#### Exercise material

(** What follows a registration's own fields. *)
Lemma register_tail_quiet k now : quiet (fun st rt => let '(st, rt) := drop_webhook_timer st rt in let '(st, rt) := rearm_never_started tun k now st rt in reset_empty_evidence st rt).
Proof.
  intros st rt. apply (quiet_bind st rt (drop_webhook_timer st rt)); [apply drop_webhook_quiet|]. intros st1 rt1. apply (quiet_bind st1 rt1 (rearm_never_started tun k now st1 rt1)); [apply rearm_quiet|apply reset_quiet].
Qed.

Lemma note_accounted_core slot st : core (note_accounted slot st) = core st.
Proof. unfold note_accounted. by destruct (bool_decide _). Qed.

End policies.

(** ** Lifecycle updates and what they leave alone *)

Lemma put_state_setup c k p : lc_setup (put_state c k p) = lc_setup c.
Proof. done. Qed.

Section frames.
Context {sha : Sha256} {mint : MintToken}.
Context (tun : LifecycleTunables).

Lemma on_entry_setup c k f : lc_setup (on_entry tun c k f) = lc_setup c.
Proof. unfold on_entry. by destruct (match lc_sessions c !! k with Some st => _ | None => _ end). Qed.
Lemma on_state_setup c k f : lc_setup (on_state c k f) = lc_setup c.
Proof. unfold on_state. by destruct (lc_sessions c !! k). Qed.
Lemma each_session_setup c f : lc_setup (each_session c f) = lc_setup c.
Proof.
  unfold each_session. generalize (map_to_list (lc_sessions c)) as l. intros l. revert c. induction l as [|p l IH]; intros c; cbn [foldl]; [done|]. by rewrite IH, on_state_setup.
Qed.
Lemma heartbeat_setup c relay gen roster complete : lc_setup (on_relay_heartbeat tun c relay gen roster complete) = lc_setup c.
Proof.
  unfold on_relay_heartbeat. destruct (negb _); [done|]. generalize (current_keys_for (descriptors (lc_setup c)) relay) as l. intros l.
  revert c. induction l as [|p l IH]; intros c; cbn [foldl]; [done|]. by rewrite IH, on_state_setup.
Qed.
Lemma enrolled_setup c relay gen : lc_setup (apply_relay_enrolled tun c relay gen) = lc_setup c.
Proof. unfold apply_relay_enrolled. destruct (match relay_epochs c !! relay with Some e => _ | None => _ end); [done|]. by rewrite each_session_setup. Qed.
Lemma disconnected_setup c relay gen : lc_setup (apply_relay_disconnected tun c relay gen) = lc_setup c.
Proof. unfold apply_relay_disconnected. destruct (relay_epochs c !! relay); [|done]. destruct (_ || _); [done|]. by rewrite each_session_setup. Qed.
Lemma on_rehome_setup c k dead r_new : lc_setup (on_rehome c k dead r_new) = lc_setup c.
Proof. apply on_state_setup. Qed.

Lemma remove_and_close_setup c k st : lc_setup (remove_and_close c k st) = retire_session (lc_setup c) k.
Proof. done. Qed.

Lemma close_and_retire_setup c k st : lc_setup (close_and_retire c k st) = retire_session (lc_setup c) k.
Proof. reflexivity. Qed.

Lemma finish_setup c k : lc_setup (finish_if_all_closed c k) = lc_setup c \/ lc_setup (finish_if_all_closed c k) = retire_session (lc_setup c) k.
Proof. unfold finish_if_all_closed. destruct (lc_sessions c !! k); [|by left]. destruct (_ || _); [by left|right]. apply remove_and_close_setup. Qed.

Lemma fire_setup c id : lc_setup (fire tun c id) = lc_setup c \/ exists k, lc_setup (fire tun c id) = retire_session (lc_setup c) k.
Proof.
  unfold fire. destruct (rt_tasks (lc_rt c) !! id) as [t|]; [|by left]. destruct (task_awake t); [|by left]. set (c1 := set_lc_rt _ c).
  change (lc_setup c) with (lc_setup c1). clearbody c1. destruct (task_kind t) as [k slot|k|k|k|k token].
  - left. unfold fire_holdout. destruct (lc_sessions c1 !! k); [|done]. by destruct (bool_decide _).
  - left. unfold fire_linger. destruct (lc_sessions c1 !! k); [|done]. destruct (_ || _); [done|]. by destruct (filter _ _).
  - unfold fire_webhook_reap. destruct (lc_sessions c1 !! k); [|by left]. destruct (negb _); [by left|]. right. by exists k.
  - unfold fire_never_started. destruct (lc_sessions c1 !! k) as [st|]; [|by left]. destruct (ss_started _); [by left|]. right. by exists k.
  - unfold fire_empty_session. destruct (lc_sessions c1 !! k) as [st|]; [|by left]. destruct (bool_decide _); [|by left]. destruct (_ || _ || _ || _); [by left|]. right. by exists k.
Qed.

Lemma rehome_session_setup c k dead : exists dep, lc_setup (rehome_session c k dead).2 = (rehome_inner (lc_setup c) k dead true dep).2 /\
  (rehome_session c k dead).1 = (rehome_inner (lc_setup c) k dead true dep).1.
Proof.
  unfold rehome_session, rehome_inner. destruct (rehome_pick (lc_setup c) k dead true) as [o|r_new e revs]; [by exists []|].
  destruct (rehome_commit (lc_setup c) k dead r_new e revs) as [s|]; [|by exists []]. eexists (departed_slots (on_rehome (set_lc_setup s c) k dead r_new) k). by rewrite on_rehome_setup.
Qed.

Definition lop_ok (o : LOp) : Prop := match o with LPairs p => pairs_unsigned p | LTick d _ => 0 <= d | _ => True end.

########
#### Exercise material

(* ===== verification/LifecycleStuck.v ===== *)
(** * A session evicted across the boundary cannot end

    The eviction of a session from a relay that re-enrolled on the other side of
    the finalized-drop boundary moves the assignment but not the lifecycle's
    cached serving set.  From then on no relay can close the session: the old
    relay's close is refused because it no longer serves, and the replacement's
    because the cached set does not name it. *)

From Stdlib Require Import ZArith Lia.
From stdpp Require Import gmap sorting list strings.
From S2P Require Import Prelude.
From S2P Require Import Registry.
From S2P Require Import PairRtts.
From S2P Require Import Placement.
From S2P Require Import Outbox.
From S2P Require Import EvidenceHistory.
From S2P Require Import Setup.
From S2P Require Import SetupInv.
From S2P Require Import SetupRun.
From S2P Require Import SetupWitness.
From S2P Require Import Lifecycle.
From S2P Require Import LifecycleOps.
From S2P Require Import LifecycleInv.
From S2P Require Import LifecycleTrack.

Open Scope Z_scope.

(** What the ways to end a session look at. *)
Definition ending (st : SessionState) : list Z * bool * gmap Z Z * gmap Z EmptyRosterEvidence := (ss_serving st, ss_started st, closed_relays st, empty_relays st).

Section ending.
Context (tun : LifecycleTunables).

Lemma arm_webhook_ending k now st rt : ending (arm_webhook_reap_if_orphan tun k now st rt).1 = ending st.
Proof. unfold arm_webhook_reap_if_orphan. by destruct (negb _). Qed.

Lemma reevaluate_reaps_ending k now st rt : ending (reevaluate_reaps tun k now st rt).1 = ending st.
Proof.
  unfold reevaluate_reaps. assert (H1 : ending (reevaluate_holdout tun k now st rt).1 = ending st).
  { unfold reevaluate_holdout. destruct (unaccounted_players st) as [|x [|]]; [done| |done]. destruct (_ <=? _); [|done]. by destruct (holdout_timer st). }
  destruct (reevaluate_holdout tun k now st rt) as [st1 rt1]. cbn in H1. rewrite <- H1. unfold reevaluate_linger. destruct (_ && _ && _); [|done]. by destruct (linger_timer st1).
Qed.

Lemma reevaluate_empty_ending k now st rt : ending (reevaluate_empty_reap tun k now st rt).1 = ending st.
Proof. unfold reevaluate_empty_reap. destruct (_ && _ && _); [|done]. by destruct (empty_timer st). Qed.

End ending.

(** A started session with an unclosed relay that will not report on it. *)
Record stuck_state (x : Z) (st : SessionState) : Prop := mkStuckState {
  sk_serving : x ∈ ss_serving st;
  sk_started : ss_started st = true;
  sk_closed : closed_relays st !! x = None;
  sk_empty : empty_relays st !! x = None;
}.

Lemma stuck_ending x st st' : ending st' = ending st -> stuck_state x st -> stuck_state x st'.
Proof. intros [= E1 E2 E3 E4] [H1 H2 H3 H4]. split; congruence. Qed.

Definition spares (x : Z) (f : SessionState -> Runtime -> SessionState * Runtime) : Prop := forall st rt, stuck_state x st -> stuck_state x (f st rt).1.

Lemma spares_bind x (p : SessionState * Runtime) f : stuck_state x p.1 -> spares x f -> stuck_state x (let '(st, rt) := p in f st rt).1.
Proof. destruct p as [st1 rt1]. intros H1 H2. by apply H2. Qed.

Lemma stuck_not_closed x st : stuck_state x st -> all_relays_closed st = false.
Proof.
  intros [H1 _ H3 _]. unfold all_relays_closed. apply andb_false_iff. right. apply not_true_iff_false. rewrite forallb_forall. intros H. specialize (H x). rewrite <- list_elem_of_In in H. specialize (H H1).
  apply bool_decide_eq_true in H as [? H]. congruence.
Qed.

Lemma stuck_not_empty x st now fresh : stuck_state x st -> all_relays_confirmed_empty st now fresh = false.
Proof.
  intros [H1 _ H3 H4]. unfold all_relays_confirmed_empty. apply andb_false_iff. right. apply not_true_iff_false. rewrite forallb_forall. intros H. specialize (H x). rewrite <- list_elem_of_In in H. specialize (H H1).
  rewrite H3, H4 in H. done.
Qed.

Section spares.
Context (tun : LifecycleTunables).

########
#### Exercise material

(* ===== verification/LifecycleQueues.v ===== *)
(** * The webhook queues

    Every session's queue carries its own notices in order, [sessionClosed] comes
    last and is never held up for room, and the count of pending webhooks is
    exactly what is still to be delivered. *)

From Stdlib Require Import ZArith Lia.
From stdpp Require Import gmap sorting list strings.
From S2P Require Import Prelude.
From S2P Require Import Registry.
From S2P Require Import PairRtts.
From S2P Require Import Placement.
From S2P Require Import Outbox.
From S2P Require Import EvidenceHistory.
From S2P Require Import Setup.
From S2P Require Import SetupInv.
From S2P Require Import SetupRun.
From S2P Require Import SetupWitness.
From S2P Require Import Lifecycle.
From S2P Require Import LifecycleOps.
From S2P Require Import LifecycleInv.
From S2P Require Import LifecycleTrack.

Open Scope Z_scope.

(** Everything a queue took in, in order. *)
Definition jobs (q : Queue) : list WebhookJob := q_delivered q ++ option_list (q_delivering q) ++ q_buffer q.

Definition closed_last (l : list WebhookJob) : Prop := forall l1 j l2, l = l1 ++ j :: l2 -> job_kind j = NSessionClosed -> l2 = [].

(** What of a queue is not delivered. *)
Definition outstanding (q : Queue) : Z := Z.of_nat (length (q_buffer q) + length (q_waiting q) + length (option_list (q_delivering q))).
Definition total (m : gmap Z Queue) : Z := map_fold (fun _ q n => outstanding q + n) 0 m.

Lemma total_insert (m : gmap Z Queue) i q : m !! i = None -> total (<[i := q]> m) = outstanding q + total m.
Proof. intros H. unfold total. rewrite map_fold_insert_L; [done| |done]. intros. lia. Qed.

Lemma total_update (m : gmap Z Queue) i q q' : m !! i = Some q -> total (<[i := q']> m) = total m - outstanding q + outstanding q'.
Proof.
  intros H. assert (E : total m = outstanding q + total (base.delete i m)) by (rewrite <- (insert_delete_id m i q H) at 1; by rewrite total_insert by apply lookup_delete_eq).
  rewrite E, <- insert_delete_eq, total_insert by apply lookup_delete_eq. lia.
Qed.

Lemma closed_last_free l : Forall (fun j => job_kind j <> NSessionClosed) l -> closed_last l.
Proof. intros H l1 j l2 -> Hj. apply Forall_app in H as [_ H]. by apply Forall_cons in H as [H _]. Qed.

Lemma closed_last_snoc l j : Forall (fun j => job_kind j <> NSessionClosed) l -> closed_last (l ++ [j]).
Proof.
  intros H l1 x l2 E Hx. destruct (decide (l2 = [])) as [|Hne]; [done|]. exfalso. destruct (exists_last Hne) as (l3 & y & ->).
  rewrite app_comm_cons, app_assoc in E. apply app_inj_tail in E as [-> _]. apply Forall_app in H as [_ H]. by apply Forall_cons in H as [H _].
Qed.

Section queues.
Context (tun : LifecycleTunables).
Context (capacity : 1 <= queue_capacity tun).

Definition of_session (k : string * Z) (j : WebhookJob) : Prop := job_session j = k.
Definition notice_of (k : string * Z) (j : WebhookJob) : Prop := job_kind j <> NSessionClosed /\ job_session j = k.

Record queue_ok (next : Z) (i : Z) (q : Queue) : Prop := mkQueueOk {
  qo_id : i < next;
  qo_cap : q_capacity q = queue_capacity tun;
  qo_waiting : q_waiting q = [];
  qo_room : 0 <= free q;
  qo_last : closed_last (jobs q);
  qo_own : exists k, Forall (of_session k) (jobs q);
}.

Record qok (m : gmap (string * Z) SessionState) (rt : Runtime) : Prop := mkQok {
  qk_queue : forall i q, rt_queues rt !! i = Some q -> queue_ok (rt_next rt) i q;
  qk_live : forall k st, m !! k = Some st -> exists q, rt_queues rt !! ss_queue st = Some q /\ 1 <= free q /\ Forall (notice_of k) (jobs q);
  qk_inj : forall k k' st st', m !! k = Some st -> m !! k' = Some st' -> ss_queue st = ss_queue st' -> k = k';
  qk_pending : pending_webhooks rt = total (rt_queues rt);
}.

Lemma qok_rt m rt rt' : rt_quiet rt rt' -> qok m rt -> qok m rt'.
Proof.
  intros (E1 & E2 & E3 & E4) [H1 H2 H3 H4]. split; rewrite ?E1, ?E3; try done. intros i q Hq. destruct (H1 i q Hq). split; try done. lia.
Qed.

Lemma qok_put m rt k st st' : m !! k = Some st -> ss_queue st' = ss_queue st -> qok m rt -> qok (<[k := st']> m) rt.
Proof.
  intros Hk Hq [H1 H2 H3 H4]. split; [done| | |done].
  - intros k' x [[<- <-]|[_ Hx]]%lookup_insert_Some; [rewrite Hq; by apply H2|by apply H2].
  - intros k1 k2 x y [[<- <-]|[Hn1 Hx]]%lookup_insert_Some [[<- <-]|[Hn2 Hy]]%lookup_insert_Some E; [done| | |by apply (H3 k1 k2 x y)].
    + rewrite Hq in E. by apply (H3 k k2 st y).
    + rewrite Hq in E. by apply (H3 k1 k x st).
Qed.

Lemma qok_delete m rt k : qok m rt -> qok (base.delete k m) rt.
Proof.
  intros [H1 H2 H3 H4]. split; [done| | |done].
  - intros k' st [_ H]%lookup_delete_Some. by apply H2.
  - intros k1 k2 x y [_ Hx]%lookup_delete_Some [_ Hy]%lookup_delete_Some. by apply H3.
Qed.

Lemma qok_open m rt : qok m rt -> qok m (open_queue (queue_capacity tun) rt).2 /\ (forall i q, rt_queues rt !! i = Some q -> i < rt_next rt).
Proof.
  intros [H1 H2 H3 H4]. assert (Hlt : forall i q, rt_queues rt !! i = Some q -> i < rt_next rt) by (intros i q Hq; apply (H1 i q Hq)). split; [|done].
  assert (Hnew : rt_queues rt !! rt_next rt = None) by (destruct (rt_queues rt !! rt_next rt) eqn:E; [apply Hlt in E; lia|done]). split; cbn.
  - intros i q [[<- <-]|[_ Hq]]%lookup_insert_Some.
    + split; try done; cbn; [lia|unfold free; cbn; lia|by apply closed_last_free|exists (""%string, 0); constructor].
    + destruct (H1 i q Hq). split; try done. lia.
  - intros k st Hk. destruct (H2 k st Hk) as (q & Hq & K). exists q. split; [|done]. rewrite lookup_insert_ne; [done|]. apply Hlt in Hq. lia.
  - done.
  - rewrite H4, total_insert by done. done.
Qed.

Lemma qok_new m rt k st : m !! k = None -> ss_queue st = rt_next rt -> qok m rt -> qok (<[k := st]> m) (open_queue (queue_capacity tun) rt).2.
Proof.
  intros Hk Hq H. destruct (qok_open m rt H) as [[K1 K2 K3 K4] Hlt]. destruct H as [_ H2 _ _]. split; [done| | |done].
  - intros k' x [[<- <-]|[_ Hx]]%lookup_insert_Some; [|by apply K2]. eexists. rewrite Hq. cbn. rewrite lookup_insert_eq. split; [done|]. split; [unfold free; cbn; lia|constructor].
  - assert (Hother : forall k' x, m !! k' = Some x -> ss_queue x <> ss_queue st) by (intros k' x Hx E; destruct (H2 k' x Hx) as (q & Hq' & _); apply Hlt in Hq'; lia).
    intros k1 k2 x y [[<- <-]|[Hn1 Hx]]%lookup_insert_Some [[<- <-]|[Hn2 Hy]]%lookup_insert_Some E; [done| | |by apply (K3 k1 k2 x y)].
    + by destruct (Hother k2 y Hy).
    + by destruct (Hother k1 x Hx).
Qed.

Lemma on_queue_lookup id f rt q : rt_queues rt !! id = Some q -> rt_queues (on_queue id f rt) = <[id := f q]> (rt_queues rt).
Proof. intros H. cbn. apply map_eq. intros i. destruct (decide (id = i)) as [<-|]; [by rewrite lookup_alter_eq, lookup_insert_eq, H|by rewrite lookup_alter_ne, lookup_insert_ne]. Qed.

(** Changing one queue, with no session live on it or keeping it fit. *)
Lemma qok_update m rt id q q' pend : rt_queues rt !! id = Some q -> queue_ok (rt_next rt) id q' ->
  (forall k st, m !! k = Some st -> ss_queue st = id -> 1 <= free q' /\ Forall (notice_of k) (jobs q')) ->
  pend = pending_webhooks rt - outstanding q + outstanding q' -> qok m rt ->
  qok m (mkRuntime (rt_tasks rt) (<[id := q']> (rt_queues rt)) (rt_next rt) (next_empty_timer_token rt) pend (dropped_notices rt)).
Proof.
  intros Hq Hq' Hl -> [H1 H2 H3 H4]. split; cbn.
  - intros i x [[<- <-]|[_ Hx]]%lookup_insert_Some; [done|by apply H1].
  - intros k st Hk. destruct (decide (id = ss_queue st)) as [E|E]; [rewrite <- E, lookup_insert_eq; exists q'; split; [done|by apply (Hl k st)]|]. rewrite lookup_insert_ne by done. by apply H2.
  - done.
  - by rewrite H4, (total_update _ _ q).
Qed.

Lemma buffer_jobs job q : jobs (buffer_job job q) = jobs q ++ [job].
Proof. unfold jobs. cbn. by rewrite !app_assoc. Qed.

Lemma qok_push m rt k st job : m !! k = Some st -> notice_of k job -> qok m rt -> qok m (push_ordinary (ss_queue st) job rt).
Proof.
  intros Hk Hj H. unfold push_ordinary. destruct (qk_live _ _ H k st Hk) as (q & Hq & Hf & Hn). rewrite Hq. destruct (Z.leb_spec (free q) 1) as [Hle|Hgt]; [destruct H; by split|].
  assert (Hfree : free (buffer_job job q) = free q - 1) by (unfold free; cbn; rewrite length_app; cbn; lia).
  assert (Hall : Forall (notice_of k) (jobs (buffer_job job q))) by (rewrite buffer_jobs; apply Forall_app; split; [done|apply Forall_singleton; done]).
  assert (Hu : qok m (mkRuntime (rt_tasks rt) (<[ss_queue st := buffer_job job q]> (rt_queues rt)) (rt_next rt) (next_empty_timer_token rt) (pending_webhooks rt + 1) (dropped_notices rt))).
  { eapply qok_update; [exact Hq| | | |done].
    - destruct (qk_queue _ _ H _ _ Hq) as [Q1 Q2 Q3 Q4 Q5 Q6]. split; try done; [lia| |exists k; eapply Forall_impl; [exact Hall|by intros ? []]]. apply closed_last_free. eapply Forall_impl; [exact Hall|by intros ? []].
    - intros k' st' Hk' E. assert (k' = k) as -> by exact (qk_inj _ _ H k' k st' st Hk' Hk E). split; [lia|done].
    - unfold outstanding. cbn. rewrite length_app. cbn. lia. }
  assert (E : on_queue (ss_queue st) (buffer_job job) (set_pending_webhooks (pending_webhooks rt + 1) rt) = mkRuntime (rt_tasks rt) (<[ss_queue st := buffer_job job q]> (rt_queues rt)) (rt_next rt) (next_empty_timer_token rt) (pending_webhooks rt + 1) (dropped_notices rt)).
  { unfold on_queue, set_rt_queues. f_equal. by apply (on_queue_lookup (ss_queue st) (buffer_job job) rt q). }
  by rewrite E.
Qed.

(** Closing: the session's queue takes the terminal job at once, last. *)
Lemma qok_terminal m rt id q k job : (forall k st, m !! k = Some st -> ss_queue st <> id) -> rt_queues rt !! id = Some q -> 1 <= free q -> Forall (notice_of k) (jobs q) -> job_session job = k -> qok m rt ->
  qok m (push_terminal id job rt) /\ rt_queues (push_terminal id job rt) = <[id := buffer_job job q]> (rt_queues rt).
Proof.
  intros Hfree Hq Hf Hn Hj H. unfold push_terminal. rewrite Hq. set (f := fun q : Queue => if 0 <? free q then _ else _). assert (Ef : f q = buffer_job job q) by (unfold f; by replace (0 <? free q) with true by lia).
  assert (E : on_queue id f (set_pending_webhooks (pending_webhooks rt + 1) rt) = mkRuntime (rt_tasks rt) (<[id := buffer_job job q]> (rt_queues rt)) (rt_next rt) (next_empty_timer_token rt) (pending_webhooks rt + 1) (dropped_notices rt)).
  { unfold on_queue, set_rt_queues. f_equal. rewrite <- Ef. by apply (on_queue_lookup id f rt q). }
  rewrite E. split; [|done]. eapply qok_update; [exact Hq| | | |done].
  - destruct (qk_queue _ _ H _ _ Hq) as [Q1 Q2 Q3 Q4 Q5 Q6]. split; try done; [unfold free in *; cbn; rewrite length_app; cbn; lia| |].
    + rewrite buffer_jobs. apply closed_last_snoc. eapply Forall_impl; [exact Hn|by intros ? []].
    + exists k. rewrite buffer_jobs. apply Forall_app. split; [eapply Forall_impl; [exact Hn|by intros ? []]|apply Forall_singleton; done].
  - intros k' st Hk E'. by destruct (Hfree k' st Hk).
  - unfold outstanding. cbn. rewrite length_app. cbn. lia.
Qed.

########

◆ **Try it**
Please return only the lines above, starting at the line that has "Lemma on_state_setup c" and ending at the line that has "Proof. reflexivity. Qed.", keeping both and leaving each one unchanged.

◆ **Answer section**
Lemma on_state_setup c k f : lc_setup (on_state c k f) = lc_setup c.
Proof. unfold on_state. by destruct (lc_sessions c !! k). Qed.
Lemma each_session_setup c f : lc_setup (each_session c f) = lc_setup c.
Proof.
  unfold each_session. generalize (map_to_list (lc_sessions c)) as l. intros l. revert c. induction l as [|p l IH]; intros c; cbn [foldl]; [done|]. by rewrite IH, on_state_setup.
Qed.
Lemma heartbeat_setup c relay gen roster complete : lc_setup (on_relay_heartbeat tun c relay gen roster complete) = lc_setup c.
Proof.
  unfold on_relay_heartbeat. destruct (negb _); [done|]. generalize (current_keys_for (descriptors (lc_setup c)) relay) as l. intros l.
  revert c. induction l as [|p l IH]; intros c; cbn [foldl]; [done|]. by rewrite IH, on_state_setup.
Qed.
Lemma enrolled_setup c relay gen : lc_setup (apply_relay_enrolled tun c relay gen) = lc_setup c.
Proof. unfold apply_relay_enrolled. destruct (match relay_epochs c !! relay with Some e => _ | None => _ end); [done|]. by rewrite each_session_setup. Qed.
Lemma disconnected_setup c relay gen : lc_setup (apply_relay_disconnected tun c relay gen) = lc_setup c.
Proof. unfold apply_relay_disconnected. destruct (relay_epochs c !! relay); [|done]. destruct (_ || _); [done|]. by rewrite each_session_setup. Qed.
Lemma on_rehome_setup c k dead r_new : lc_setup (on_rehome c k dead r_new) = lc_setup c.
Proof. apply on_state_setup. Qed.

Lemma remove_and_close_setup c k st : lc_setup (remove_and_close c k st) = retire_session (lc_setup c) k.
Proof. done. Qed.

Lemma close_and_retire_setup c k st : lc_setup (close_and_retire c k st) = retire_session (lc_setup c) k.
Proof. reflexivity. Qed.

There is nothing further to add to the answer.